Data shown Block Start

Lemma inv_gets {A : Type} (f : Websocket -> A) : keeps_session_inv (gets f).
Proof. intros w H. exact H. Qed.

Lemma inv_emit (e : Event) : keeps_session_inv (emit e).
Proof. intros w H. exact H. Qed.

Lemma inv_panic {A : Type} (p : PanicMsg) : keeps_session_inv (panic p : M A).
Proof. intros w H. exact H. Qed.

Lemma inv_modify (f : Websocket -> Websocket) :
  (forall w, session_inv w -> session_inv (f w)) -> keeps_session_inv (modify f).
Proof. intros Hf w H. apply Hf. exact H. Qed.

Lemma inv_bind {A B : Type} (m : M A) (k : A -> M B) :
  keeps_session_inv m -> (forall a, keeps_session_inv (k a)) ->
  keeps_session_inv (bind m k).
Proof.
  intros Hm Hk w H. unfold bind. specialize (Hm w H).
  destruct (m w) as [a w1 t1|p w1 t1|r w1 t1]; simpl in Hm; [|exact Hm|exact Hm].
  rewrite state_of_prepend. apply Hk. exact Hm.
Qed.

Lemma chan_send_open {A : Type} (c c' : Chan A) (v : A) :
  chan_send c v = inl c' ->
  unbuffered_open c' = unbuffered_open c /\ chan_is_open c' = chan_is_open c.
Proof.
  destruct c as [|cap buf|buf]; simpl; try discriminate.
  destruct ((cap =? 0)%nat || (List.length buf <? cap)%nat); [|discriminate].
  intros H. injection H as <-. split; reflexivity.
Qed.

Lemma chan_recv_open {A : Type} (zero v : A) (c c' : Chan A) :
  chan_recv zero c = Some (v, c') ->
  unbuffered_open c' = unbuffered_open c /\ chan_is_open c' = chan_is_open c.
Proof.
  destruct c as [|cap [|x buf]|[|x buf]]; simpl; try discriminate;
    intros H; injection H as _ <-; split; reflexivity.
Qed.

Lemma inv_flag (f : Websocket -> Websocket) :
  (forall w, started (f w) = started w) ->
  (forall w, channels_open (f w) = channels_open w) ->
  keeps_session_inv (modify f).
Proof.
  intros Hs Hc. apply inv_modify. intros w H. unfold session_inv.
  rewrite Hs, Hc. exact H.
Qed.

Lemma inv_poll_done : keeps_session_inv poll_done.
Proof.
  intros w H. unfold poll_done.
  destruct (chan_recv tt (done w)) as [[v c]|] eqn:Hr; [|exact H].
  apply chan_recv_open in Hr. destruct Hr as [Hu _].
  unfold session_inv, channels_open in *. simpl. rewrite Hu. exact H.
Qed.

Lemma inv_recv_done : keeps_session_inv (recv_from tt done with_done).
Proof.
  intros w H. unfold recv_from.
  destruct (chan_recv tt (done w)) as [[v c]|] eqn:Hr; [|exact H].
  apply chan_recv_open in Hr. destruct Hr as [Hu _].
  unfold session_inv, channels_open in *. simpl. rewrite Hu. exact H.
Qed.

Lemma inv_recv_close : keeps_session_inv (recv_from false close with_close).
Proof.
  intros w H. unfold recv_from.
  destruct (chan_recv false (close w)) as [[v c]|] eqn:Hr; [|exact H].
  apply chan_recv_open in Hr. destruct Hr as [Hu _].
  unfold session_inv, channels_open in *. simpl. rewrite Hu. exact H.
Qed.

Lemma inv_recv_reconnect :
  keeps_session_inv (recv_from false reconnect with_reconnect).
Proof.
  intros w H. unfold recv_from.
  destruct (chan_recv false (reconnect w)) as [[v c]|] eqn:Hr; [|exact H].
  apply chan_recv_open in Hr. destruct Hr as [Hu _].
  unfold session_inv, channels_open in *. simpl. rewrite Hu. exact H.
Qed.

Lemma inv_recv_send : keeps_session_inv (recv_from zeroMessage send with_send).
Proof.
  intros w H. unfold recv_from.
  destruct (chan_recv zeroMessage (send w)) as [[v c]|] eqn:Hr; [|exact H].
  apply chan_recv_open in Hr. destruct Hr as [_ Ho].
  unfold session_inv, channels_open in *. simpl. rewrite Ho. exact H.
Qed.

Data shown Block End

## [Assignment]
Return a word-for-word copy of the lines above from the one holding "Proof. intros Hf w H. apply Hf. exact H. Qed." through the one holding "(forall w, started (f w) = started w) ->", with both of them included and nothing besides.

## [Answer space]
Proof. intros Hf w H. apply Hf. exact H. Qed.

Lemma inv_bind {A B : Type} (m : M A) (k : A -> M B) :
  keeps_session_inv m -> (forall a, keeps_session_inv (k a)) ->
  keeps_session_inv (bind m k).
Proof.
  intros Hm Hk w H. unfold bind. specialize (Hm w H).
  destruct (m w) as [a w1 t1|p w1 t1|r w1 t1]; simpl in Hm; [|exact Hm|exact Hm].
  rewrite state_of_prepend. apply Hk. exact Hm.
Qed.

Lemma chan_send_open {A : Type} (c c' : Chan A) (v : A) :
  chan_send c v = inl c' ->
  unbuffered_open c' = unbuffered_open c /\ chan_is_open c' = chan_is_open c.
Proof.
  destruct c as [|cap buf|buf]; simpl; try discriminate.
  destruct ((cap =? 0)%nat || (List.length buf <? cap)%nat); [|discriminate].
  intros H. injection H as <-. split; reflexivity.
Qed.

Lemma chan_recv_open {A : Type} (zero v : A) (c c' : Chan A) :
  chan_recv zero c = Some (v, c') ->
  unbuffered_open c' = unbuffered_open c /\ chan_is_open c' = chan_is_open c.
Proof.
  destruct c as [|cap [|x buf]|[|x buf]]; simpl; try discriminate;
    intros H; injection H as _ <-; split; reflexivity.
Qed.

Lemma inv_flag (f : Websocket -> Websocket) :
  (forall w, started (f w) = started w) ->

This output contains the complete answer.